## Records for the task
(** C9, as the code has it. A layer that the constructor returns is
    never hidden: for every options object [visible] is
    [options.visible || true], that is [options.visible] itself when it is
    truthy and the boolean [true] otherwise, so it is always truthy; it is
    the boolean [true] whenever [options.visible] is a boolean or absent, in
    particular when it is [false]. Every options object does construct a
    layer. *)
Theorem constructor_visible :
  (∀ options layer,
     constructor options = Some layer → Js.truthy (visible layer) = true)
  ∧ (∀ v, ∃ layer,
       constructor (OptionsObject v) = Some layer
       ∧ visible layer = (if Js.truthy v then v else Js.Bool true)
       ∧ Js.truthy (visible layer) = true)
  ∧ (∀ v layer,
       v = Js.Undefined ∨ (∃ b, v = Js.Bool b) →
       constructor (OptionsObject v) = Some layer →
       visible layer = Js.Bool true)
  ∧ (∃ layer,
       constructor (OptionsObject (Js.Bool false)) = Some layer
       ∧ visible layer = Js.Bool true).
Proof.
  split; [|split; [|split]].
  - intros [|v] layer H; [discriminate|].
    injection H as <-. apply truthy_or_true.
  - intros v. eexists. split; [reflexivity|].
    split; [reflexivity | apply truthy_or_true].
  - intros v layer Hv H. injection H as <-. cbn.
    destruct Hv as [-> | [[] ->]]; reflexivity.
  - eexists. split; reflexivity.
Qed.

Lemma constructor_visible_witness :
  constructor (OptionsObject (Js.Bool false))
  = Some {| minDateValue := 15000; maxDateValue := 16365;
            visible := Js.Bool true; loaded := true;
            _map := None; _element := None |}
  ∧ Js.truthy (Js.Bool true) = true.
Proof.
  refine (conj eq_refl _).
  exact (proj1 constructor_visible (OptionsObject (Js.Bool false)) _ eq_refl).
Defined.

(** C9 as the spec words it does not hold: with [options.visible] the
    string "no", which is truthy, the constructed layer has [visible] equal
    to that string and not to [true]. *)
Lemma constructor_visible_can_be_a_string :
  ¬ (∀ v layer,
       constructor (OptionsObject v) = Some layer → visible layer = Js.Bool true)
  ∧ ∃ layer,
      constructor (OptionsObject (Js.Str "no")) = Some layer
      ∧ visible layer = Js.Str "no"
      ∧ visible layer ≠ Js.Bool true.
Proof.
  split.
  - intros H. specialize (H (Js.Str "no") _ eq_refl). discriminate H.
  - eexists. split; [reflexivity|]. split; [reflexivity | discriminate].
Qed.

(** C8. When the handler runs on a request whose status is not 200, or
    that is not complete, it does nothing: no image is created, so nothing
    is decoded or drawn, the layer is as it was, and no call is made. *)
Theorem onreadystatechange_dropped request xhr this :
  readyState xhr ≠ 4 ∨ status xhr ≠ 200 →
  onreadystatechange request xhr this = Returned None this [].
Proof.
  intros H. unfold onreadystatechange.
  destruct H as [H|H].
  - rewrite (bool_decide_eq_false_2 _ H). reflexivity.
  - rewrite (bool_decide_eq_false_2 _ H), andb_false_r. reflexivity.
Qed.

Lemma onreadystatechange_dropped_witness :
  (4 ≠ 4 ∨ 404 ≠ 200)
  ∧ onreadystatechange
      (request_of 0 0 (tile 5 0 0))
      {| readyState := 4; status := 404; response := [] |} drawn_layer
    = Returned None drawn_layer [].
Proof.
  assert (H : 4 ≠ 4 ∨ 404 ≠ 200) by (right; lia).
  refine (conj H _).
  exact (onreadystatechange_dropped (request_of 0 0 (tile 5 0 0))
           {| readyState := 4; status := 404; response := [] |} drawn_layer H).
Defined.

(** A hidden layer ignores updates. *)
Lemma _update_hidden this :
  Js.truthy (visible this) = false → _update this = Returned tt this [].
Proof. intros H. unfold _update, bind, get. rewrite H. reflexivity. Qed.

Lemma forceUpdate_hidden this :
  Js.truthy (visible this) = false → forceUpdate this = Returned tt this [].
Proof.
  intros H. unfold forceUpdate, bind, get.
  destruct (_element this); [rewrite H|]; reflexivity.
Qed.

(** [hide] on an attached layer: the flag and the display change, the
    guard of [_clear] then sees the layer hidden and returns at once. *)
Lemma hide_attached this canvas :
  _element this = Some canvas →
  hide this = Returned tt (with_visibility false this canvas) [].
Proof. intros H. unfold hide, bind, get. rewrite H. reflexivity. Qed.

(** C4. [hide] on a visible, attached layer whose canvas shows one red
    pixel: the layer becomes hidden, and later updates do nothing, but
    [clearRect] is not called and the red pixel is still in the bitmap. *)
Theorem hide_keeps_bitmap :
  hide drawn_layer = Returned tt hidden_layer []
  ∧ bitmap <$> _element hidden_layer = Some [255; 0; 0; 255]
  ∧ _update hidden_layer = Returned tt hidden_layer [].
Proof. repeat split. Qed.

Lemma forEach_getTile rowMin colMin stats this :
  forEach (λ stat, getTile (z stat) (y stat) (x stat) rowMin colMin) stats this
  = Returned tt this (XhrSend ∘ request_of rowMin colMin <$> stats).
Proof.
  induction stats as [|stat stats IH]; [reflexivity|].
  cbn [forEach]. unfold bind.
  change (getTile (z stat) (y stat) (x stat) rowMin colMin this)
    with (Returned tt this [XhrSend (request_of rowMin colMin stat)]).
  cbv beta iota. rewrite IH. reflexivity.
Qed.

(** [_update] on a visible layer with a map whose tile indices are finite:
    one request per tile of the rectangle. *)
Lemma _update_visible this map colMin colMax rowMin rowMax :
  Js.truthy (visible this) = true →
  _map this = Some map →
  getTileColumn (__tileInfo map) (getLevel map) (xmin (extent map)) (getResolution map)
    = Some colMin →
  getTileColumn (__tileInfo map) (getLevel map) (xmax (extent map)) (getResolution map)
    = Some colMax →
  getTileRow (__tileInfo map) (getLevel map) (ymax (extent map)) (getResolution map)
    = Some rowMin →
  getTileRow (__tileInfo map) (getLevel map) (ymin (extent map)) (getResolution map)
    = Some rowMax →
  _update this
  = Returned tt this
      (XhrSend ∘ request_of rowMin colMin
         <$> getTileStats colMin colMax rowMin rowMax (getLevel map)).
Proof.
  intros Hv Hm HcMin HcMax HrMin HrMax.
  unfold _update. unfold bind at 1. unfold get. rewrite Hv, Hm. cbn [negb].
  rewrite HcMin, HcMax, HrMin, HrMax.
  unfold bind, finite, ret. rewrite forEach_getTile. reflexivity.
Qed.

Lemma show_attached this canvas :
  _element this = Some canvas →
  show this = _update (with_visibility true this canvas).
Proof.
  intros H. unfold show. unfold bind at 1. unfold get. rewrite H.
  unfold bind, set_element, set_visible, get, put, with_visibility.
  cbn -[_update]. destruct (_update _); reflexivity.
Qed.

Lemma existsb_is_ClearRect_XhrSend (requests : list TileRequest) :
  existsb is_ClearRect (XhrSend <$> requests) = false.
Proof. induction requests as [|q requests IH]; [reflexivity | exact IH]. Qed.

(** C5, as the code has it. [show] on an attached layer displays the
    canvas, sets the layer visible and runs the tile update, which requests
    every tile of the rectangle of the current extent; it does not clear the
    surface: [clearRect] is not called and the bitmap is what it was. *)
Theorem show_updates_without_clear this canvas map colMin colMax rowMin rowMax :
  _element this = Some canvas →
  _map this = Some map →
  getTileColumn (__tileInfo map) (getLevel map) (xmin (extent map)) (getResolution map)
    = Some colMin →
  getTileColumn (__tileInfo map) (getLevel map) (xmax (extent map)) (getResolution map)
    = Some colMax →
  getTileRow (__tileInfo map) (getLevel map) (ymax (extent map)) (getResolution map)
    = Some rowMin →
  getTileRow (__tileInfo map) (getLevel map) (ymin (extent map)) (getResolution map)
    = Some rowMax →
  ∃ this' calls,
    show this = Returned tt this' calls
    ∧ visible this' = Js.Bool true
    ∧ _element this' = Some (set_display "block" canvas)
    ∧ bitmap <$> _element this' = Some (bitmap canvas)
    ∧ calls = (XhrSend ∘ request_of rowMin colMin
                 <$> getTileStats colMin colMax rowMin rowMax (getLevel map))
    ∧ existsb is_ClearRect calls = false.
Proof.
  intros He Hm HcMin HcMax HrMin HrMax.
  exists (with_visibility true this canvas). eexists.
  split.
  - rewrite (show_attached this canvas He).
    apply (_update_visible _ map colMin colMax rowMin rowMax);
      [reflexivity | exact Hm | assumption..].
  - split; [reflexivity|]. split; [reflexivity|]. split; [reflexivity|].
    split; [reflexivity|].
    rewrite list_fmap_compose. apply existsb_is_ClearRect_XhrSend.
Qed.

Lemma show_updates_without_clear_witness :
  ∃ this' calls,
    show hidden_layer = Returned tt this' calls
    ∧ visible this' = Js.Bool true
    ∧ _element this'
      = Some (set_display "block"
                {| display := "none"; width := 1; height := 1;
                   bitmap := [255; 0; 0; 255] |})
    ∧ bitmap <$> _element this' = Some [255; 0; 0; 255]
    ∧ calls = (XhrSend ∘ request_of 0 0 <$> getTileStats 0 1 0 0 5)
    ∧ existsb is_ClearRect calls = false.
Proof.
  exact (show_updates_without_clear hidden_layer
           {| display := "none"; width := 1; height := 1;
              bitmap := [255; 0; 0; 255] |}
           sample_map 0 1 0 0
           eq_refl eq_refl eq_refl eq_refl eq_refl eq_refl).
Defined.

(** C5 as the spec words it does not hold: [show] on the layer that [hide]
    left behind neither calls [clearRect] nor leaves a cleared bitmap. *)
Lemma show_does_not_clear :
  ¬ ∃ this' calls canvas,
      show hidden_layer = Returned tt this' calls
      ∧ _element this' = Some canvas
      ∧ (existsb is_ClearRect calls = true
         ∨ bitmap canvas = replicate (length (bitmap canvas)) 0).
Proof.
  intros (this' & calls & canvas & Hshow & He & Hclear).
  vm_compute in Hshow. injection Hshow as <- <-.
  injection He as <-.
  destruct Hclear as [H|H]; vm_compute in H; discriminate H.
Qed.

(** * Further properties of the code *)

(** ** Tile indices *)

Lemma floor_div_some a b :
  (0 < b)%Q → floor_div a b = Some (Qfloor (a / b)).
Proof.
  intros Hb. unfold floor_div.
  destruct (Qeq_bool b 0) eqn:E; [|reflexivity].
  apply Qeq_bool_eq in E. rewrite E in Hb. discriminate Hb.
Qed.

Lemma Qfloor_div_mono a a' b :
  (0 < b)%Q → (a <= a')%Q → Qfloor (a / b) ≤ Qfloor (a' / b).
Proof.
  intros Hb Ha. apply Qfloor_resp_le. unfold Qdiv.
  apply Qmult_le_compat_r; [exact Ha|].
  apply Qlt_le_weak, Qinv_lt_0_compat, Hb.
Qed.

Lemma tile_indices_ordered tileInfo level resolution (e : Extent) :
  (0 < colSizeInMapUnits tileInfo resolution)%Q →
  (0 < rowSizeInMapUnits tileInfo resolution)%Q →
  (xmin e <= xmax e)%Q → (ymin e <= ymax e)%Q →
  ∃ colMin colMax rowMin rowMax,
    getTileColumn tileInfo level (xmin e) resolution = Some colMin
    ∧ getTileColumn tileInfo level (xmax e) resolution = Some colMax
    ∧ getTileRow tileInfo level (ymax e) resolution = Some rowMin
    ∧ getTileRow tileInfo level (ymin e) resolution = Some rowMax
    ∧ colMin ≤ colMax ∧ rowMin ≤ rowMax.
Proof.
  intros Hc Hr Hx Hy. unfold getTileColumn, getTileRow.
  fold (colSizeInMapUnits tileInfo resolution).
  fold (rowSizeInMapUnits tileInfo resolution).
  rewrite !floor_div_some by assumption.
  eexists _, _, _, _. repeat (split; [reflexivity|]).
  split; apply Qfloor_div_mono; try assumption; lra.
Qed.

(** X2. With a positive tile size and an extent with [xmin <= xmax] and
    [ymin <= ymax], the four indices that [_update] computes are ordered:
    the column of [xmin] is at most the column of [xmax], and the row of
    [ymax] is at most the row of [ymin] (rows grow southward, so the
    maximal latitude gives the minimal row). *)
Theorem tile_index_order tileInfo level resolution (e : Extent) :
  (0 < colSizeInMapUnits tileInfo resolution)%Q →
  (0 < rowSizeInMapUnits tileInfo resolution)%Q →
  (xmin e <= xmax e)%Q → (ymin e <= ymax e)%Q →
  ∃ colMin colMax rowMin rowMax,
    getTileColumn tileInfo level (xmin e) resolution = Some colMin
    ∧ getTileColumn tileInfo level (xmax e) resolution = Some colMax
    ∧ getTileRow tileInfo level (ymax e) resolution = Some rowMin
    ∧ getTileRow tileInfo level (ymin e) resolution = Some rowMax
    ∧ colMin ≤ colMax ∧ rowMin ≤ rowMax.
Proof. apply tile_indices_ordered. Qed.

## What the task requires
Taking the material above, extract exactly and only the lines from the line with "show this = _update" to the line with "Proof. induction requests", inclusive of both.

## Solution to this problem
  show this = _update (with_visibility true this canvas).
Proof.
  intros H. unfold show. unfold bind at 1. unfold get. rewrite H.
  unfold bind, set_element, set_visible, get, put, with_visibility.
  cbn -[_update]. destruct (_update _); reflexivity.
Qed.

Lemma existsb_is_ClearRect_XhrSend (requests : list TileRequest) :
  existsb is_ClearRect (XhrSend <$> requests) = false.
Proof. induction requests as [|q requests IH]; [reflexivity | exact IH]. Qed.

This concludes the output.